(PROVIDED DATA Opens)
(* ===== verification/TransactionBuilder.v ===== *)
(** * Transactions that the toolkit builds

    Models how a transaction is funded, in [ledger/helpers/src/versions/common]: the
    choice of unshielded outputs ([utxo_spend.rs]) and of shielded coins ([input.rs]),
    the balance of an offer ([offer.rs]), and the payment of fees with dust
    ([transaction.rs]), on the context of [LedgerContext].

    Building, proving and sealing are the class [TxLib]; random numbers are a state. *)

From stdpp Require Import prelude gmap strings.
From S2P Require Import Prelude Collections LedgerInterface UtxoOrdering LedgerTransaction LedgerBridge.
From S2P Require Import Wallets LedgerContext.

Open Scope Z_scope.

(** ** Unshielded outputs: [utxo_spend.rs] *)

Record UtxoSpendInfo (O : Type) : Type := {
  us_value : Z;
  us_owner : O;
  us_token_type : list Z;
  us_intent_hash : option (list Z);
  us_output_number : option Z;
}.
Arguments us_value {O} _.
Arguments us_owner {O} _.
Arguments us_token_type {O} _.
Arguments us_intent_hash {O} _.
Arguments us_output_number {O} _.

(** The loop of [select_inputs] with [inputs] left; each round takes one of them, so
    their number bounds the rounds. *)
Fixpoint select_rounds {O} (rounds : nat) (inputs : list (UtxoSpendInfo O)) (total required : Z) :
    option (list (UtxoSpendInfo O) * Z) :=
  match rounds with
  | O => None
  | S rounds =>
      let idx := default (length inputs - 1)%nat
        (position (λ qi, bool_decide (required < wrap 128 (us_value qi + total))) inputs) in
      '(utxo, inputs) ← swap_remove idx inputs;
      let total := wrap 128 (total + us_value utxo) in
      if bool_decide (required ≤ total) then Some ([utxo], total - required) else
      '(selected, change) ← select_rounds rounds inputs total required;
      Some (utxo :: selected, change)
  end.
Definition select_inputs {O} (inputs : list (UtxoSpendInfo O)) (required : Z) :
    option (list (UtxoSpendInfo O) * Z) :=
  select_rounds (length inputs) inputs 0 required.

Definition by_value {A} (v : A → Z) (x y : A) : comparison := v x ?= v y.

(** [o.is_none_or(|y| x == y)]. *)
Definition is_none_or {A} `{!EqDecision A} (o : option A) (x : A) : bool :=
  match o with Some y => bool_decide (x = y) | None => true end.

Section Unshielded.
Context `{!MnLedger} `{!WalletLib}.

(** [signing_key().verifying_key().into()]. *)
Definition owner_of (w : UnshieldedWallet) : R (list Z) :=
  sk ← unwrap (signing_key w);
  Ok (user_address_from (sk_verifying_key sk)).

(** In which order the library's set lists the outputs is not modelled. *)
Definition utxos_to_cover_value (ctx : LedgerContext) (seed : WalletSeed) (required_value : Z)
    (token_type : list Z) : R (list (UtxoSpendInfo WalletSeed) * Z) :=
  wallet ← unwrap (wallets ctx !! seed);
  own ← owner_of (unshielded wallet);
  let matching_inputs :=
    (λ utxo, {| us_value := value utxo; us_owner := seed; us_token_type := type_ utxo;
                us_intent_hash := Some (utxo_intent_hash utxo); us_output_number := Some (utxo_output_no utxo) |})
    <$> filter (λ utxo, type_ utxo = token_type ∧ owner utxo = own) (elements (utxos (ledger_state ctx))) in
  unwrap (select_inputs matching_inputs required_value).

Definition min_match_utxo (self : UtxoSpendInfo WalletSeed) (ctx : LedgerContext) (wallet : Wallet) : R Utxo :=
  own ← owner_of (unshielded wallet);
  let candidates := filter (λ utxo,
    type_ utxo = us_token_type self ∧ us_value self ≤ value utxo ∧ owner utxo = own
    ∧ is_none_or (us_intent_hash self) (utxo_intent_hash utxo) = true
    ∧ is_none_or (us_output_number self) (utxo_output_no utxo) = true)
    (elements (utxos (ledger_state ctx))) in
  unwrap (head (sort_by (by_value value) candidates)).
(PROVIDED DATA Closes)
WORK INSTRUCTIONS
Return exactly, and only, the lines above starting at the line that contains "us_value : Z;" and ending at the line that contains "let total := wrap".

TASK OUTPUT
  us_value : Z;
  us_owner : O;
  us_token_type : list Z;
  us_intent_hash : option (list Z);
  us_output_number : option Z;
}.
Arguments us_value {O} _.
Arguments us_owner {O} _.
Arguments us_token_type {O} _.
Arguments us_intent_hash {O} _.
Arguments us_output_number {O} _.

(** The loop of [select_inputs] with [inputs] left; each round takes one of them, so
    their number bounds the rounds. *)
Fixpoint select_rounds {O} (rounds : nat) (inputs : list (UtxoSpendInfo O)) (total required : Z) :
    option (list (UtxoSpendInfo O) * Z) :=
  match rounds with
  | O => None
  | S rounds =>
      let idx := default (length inputs - 1)%nat
        (position (λ qi, bool_decide (required < wrap 128 (us_value qi + total))) inputs) in
      '(utxo, inputs) ← swap_remove idx inputs;
      let total := wrap 128 (total + us_value utxo) in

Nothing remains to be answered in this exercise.